I’m not writing, of course, to suggest that higher education has no economic value. It can have great value. So don’t read this the wrong way. The argument is about whether taxpayer subsidy, particularly subsidy above the average experience in the U.S., results in more real investment in valuable higher education.

All but three states in the nation subsidize public higher education less than North Carolina does. While our state expects users to finance around a quarter of the cost of an undergraduate education, most states have tuition pay about a third or more of the cost. South Carolina, for example, is near the median at about 34 percent. Virginia splits the cost roughly 50-50. (BTW, these statistics are a bit dated. The past couple of years of tuition hikes nationwide have likely upped these percentages a little, but are unlikely to have changed the relationship among the states much).

So is our population better educated as a result? Apparently not. About 23 percent of North Carolinians aged 25 and over had earned at least a bachelor’s degree by 1998, compared to 30 percent of Virginians and 21 percent of South Carolinians (the data are fuzzy enough that the difference between the Carolinas is not significant).

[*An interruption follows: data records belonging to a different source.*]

(** * Huffman coding engine of the Day 5 compressor (script.js)

    A shallow embedding of the classes [HuffmanNode], [MinHeap] and
    [HuffmanCoding] of [day05-image-compressor/script.js] and of the
    computing parts of the controller [HuffmanUI], followed by the
    properties of the compression engine.

    Modelling conventions.
    - A JavaScript string is a [string]; [for (const c of s)] walks its
      characters, one [ascii] each (text outside Latin-1 is not covered).
    - A JavaScript number that counts something is a [nat] (the counts stay
      far below 2^53, where doubles are exact).
    - [null] and [undefined] are [None].
    - A [Map] is the list of its entries in insertion order; the [Map] objects
      themselves live in a store and are named by a location, because
      [HuffmanCoding] mutates its two maps in place across calls.
    - A [HuffmanNode] is written only by its constructor and by the two
      assignments that follow [new HuffmanNode] in [buildHuffmanTree], before
      anything else can reach it; it is modelled as a value.
    - A thrown [TypeError] (reading a property of [null] or [undefined]) is the
      second constructor of [completion].
    - A [while] loop is a structural recursion on a bound on its number of
      rounds; the lemmas [bubbleUp_unfold], [bubbleDown_unfold] and
      [merge_loop_unfold] show that the bound is never what stops the loop. *)

From Stdlib Require Import Lia ZArith ZifyNat Permutation Sorted Ascii.
From Stdlib Require String DecimalString.
From stdpp Require Import base option list strings gmap.

(** [lia] also decides goals with division by a constant. *)
Ltac Zify.zify_post_hook ::= Z.to_euclidean_division_equations.

#[local] Set Warnings "-clear-no-such-hyp".

(** ** Completions: a normal value or a thrown TypeError *)

Inductive completion (A : Type) : Type :=
| Normal (a : A)
| TypeError.
Arguments Normal {A} a.
Arguments TypeError {A}.

#[global] Instance completion_ret : MRet completion := λ A, Normal.
#[global] Instance completion_bind : MBind completion :=
  λ A B f m, match m with Normal a => f a | TypeError => TypeError end.

(** Property access on a reference that may be [null]/[undefined]. *)
Definition deref {A} (o : option A) : completion A :=
  match o with Some a => Normal a | None => TypeError end.

(** A [for ... of] loop whose body may throw. *)
Fixpoint for_of {A S} (body : S → A → completion S) (s : S) (l : list A)
  : completion S :=
  match l with
  | [] => Normal s
  | a :: l' => s' ← body s a; for_of body s' l'
  end.

(** The characters of a string, in order. *)
Definition chars (s : string) : list ascii := String.list_ascii_of_string s.

(** String conversion applied by [+=] to a value that may be [null]
    ([HuffmanNode.char]) or [undefined] ([Map.get] on a missing key). *)
Definition char_to_string (c : option ascii) : string :=
  match c with Some a => String a EmptyString | None => "null" end.
Definition code_to_string (c : option string) : string :=
  match c with Some s => s | None => "undefined" end.

(** ** Map: entries in insertion order *)

Module JsMap.
Section JsMap.
Context {K V : Type} `{EqDecision K}.

Fixpoint get (k : K) (m : list (K * V)) : option V :=
  match m with
  | [] => None
  | (k', v) :: m' => if decide (k' = k) then Some v else get k m'
  end.

(** [set] keeps the position of a key that is already present and appends
    a new key at the end. *)
Fixpoint set (k : K) (v : V) (m : list (K * V)) : list (K * V) :=
  match m with
  | [] => [(k, v)]
  | (k', v') :: m' =>
      if decide (k' = k) then (k, v) :: m' else (k', v') :: set k v m'
  end.

Definition clear (m : list (K * V)) : list (K * V) := [].
End JsMap.
End JsMap.

(** ** class HuffmanNode *)

Module HuffmanNode.
#[warnings="-register-all"]
Inductive t : Type :=
  Build { char : option ascii; frequency : nat;
          left : option t; right : option t }.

The national average was about 27 percent. So even though North Carolina bends over backwards (relatively) to subsidize the mostly middle-class and upper-class families who send their children to public universities, there is little evidence to suggest, at least, that this effort overcomes the other barriers to improving our college-going rate. We seem simply to be transferring income from taxpayers who don’t send their kids to a UNC school to those who do. That’s not investment. It’s redistribution.

Perhaps, for example, we should be focusing our efforts on improving high schools so that more students are qualified to enter and succeed in college. After all, if a student is really likely to gain a lot from a college education, it will make economic sense to go into debt to finance this education. It is far from obvious, in economic terms, that higher education is a “public good” for which individual incentives are insufficient to guarantee a socially “optimal” amount of investment.